### REQUIRED WORK:
List the lines of this listing that hold the word "mkPrimitive".

### EXTRACTED ENTRIES:
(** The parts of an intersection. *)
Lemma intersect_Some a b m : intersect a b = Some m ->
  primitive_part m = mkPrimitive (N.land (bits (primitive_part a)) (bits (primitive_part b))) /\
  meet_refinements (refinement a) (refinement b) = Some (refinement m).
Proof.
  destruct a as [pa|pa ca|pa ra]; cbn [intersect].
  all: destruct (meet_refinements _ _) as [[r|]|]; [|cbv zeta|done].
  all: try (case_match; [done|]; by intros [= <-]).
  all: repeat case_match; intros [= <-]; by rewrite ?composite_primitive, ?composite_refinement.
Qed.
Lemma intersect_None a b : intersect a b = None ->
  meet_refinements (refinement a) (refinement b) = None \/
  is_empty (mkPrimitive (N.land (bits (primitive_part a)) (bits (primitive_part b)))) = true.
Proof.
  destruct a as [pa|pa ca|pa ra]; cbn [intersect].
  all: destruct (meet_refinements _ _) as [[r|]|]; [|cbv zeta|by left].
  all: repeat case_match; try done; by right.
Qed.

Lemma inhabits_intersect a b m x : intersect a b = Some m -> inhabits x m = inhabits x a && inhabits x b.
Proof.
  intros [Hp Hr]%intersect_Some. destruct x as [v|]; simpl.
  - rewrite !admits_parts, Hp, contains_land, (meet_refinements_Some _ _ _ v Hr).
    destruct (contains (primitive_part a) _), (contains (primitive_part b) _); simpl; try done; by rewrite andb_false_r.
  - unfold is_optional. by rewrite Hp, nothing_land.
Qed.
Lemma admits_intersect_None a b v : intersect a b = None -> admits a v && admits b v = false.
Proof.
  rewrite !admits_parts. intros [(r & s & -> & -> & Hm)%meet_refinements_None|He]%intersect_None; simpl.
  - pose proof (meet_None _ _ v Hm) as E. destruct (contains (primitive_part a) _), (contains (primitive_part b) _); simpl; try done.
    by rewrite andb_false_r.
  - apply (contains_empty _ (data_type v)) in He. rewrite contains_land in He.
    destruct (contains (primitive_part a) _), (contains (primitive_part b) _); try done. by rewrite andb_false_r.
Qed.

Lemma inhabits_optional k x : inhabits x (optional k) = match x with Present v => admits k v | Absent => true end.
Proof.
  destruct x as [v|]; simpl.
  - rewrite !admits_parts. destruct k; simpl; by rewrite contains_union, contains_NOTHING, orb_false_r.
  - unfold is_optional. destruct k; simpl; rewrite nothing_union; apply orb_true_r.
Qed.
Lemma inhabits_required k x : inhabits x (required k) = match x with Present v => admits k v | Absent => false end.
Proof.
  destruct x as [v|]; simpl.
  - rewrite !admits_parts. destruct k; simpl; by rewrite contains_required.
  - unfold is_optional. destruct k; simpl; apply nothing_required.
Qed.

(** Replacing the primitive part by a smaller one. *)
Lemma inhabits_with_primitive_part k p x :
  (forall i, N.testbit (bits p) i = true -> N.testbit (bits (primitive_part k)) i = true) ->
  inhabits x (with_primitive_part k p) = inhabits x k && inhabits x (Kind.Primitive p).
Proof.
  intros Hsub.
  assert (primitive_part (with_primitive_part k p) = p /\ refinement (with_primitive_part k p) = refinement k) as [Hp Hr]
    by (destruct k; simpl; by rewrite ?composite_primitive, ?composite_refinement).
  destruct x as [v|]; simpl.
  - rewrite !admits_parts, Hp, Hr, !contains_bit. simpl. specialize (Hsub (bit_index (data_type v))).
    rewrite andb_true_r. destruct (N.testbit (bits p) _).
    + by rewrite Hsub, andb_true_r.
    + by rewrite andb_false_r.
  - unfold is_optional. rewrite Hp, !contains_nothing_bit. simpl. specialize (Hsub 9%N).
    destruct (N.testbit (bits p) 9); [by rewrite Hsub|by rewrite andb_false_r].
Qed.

==

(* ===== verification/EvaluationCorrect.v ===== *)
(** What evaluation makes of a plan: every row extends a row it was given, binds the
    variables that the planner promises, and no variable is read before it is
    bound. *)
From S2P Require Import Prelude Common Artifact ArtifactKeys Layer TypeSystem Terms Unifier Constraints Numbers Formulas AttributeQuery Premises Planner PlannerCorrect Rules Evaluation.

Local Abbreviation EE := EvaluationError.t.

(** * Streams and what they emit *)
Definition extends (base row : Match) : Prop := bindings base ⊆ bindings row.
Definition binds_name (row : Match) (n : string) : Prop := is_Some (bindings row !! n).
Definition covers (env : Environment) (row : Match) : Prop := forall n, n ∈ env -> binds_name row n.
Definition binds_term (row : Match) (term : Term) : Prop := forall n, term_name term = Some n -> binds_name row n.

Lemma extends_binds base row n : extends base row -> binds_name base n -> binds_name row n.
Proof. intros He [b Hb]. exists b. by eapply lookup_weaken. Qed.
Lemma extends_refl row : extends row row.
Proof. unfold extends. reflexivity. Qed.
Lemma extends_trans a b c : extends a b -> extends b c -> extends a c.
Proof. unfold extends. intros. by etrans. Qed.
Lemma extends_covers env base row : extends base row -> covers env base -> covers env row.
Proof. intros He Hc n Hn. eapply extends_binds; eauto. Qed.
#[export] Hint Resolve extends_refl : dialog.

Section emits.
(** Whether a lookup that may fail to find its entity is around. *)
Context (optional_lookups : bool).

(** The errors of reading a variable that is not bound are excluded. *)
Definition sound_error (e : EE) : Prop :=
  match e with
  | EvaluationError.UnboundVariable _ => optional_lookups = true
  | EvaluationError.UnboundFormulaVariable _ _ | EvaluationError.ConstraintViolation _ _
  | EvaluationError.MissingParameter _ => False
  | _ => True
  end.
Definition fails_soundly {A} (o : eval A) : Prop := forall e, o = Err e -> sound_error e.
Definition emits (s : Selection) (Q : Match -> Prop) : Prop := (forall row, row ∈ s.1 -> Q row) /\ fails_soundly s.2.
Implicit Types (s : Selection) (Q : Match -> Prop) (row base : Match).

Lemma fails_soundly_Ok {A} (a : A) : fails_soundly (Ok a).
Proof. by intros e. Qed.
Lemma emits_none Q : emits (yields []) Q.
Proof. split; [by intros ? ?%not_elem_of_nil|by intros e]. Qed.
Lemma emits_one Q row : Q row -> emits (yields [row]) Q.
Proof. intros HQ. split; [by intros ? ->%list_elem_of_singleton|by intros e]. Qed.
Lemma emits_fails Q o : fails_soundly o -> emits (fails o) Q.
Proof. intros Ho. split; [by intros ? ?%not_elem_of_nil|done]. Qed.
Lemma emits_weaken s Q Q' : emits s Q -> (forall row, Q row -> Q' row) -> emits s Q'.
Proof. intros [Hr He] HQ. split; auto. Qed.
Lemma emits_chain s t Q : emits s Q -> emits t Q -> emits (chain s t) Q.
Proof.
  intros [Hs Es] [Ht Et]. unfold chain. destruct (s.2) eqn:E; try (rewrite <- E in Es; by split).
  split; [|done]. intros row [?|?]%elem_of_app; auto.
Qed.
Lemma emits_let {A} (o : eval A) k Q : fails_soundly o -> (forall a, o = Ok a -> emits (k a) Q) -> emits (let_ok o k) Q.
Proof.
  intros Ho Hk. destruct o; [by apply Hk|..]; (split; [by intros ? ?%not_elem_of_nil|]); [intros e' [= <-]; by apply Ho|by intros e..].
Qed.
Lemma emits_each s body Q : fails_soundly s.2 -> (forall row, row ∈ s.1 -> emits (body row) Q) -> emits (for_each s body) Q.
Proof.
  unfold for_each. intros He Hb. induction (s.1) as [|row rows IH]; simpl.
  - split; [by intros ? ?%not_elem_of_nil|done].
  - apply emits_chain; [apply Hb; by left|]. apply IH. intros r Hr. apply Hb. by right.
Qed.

---

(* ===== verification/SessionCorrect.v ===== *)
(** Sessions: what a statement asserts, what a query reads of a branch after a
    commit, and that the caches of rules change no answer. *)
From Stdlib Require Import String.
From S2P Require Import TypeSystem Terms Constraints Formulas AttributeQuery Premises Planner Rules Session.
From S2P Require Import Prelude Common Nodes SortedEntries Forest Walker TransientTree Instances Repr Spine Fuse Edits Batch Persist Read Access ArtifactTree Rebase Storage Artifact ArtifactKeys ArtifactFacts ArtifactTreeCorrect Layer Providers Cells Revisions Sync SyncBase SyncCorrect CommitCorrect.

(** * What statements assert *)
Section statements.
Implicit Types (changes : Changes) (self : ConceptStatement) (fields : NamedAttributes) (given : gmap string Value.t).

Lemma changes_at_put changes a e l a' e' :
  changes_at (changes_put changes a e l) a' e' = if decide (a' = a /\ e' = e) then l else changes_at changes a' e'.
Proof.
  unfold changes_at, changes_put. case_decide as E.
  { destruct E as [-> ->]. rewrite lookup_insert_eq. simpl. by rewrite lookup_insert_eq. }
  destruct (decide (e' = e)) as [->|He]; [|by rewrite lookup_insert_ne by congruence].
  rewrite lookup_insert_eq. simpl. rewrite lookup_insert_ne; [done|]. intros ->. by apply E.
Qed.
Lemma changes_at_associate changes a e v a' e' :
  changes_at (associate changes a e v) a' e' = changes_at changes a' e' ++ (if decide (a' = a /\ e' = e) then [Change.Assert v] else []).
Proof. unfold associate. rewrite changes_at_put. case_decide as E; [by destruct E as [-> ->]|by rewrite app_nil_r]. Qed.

### SOLUTION:
  primitive_part m = mkPrimitive (N.land (bits (primitive_part a)) (bits (primitive_part b))) /\
  is_empty (mkPrimitive (N.land (bits (primitive_part a)) (bits (primitive_part b)))) = true.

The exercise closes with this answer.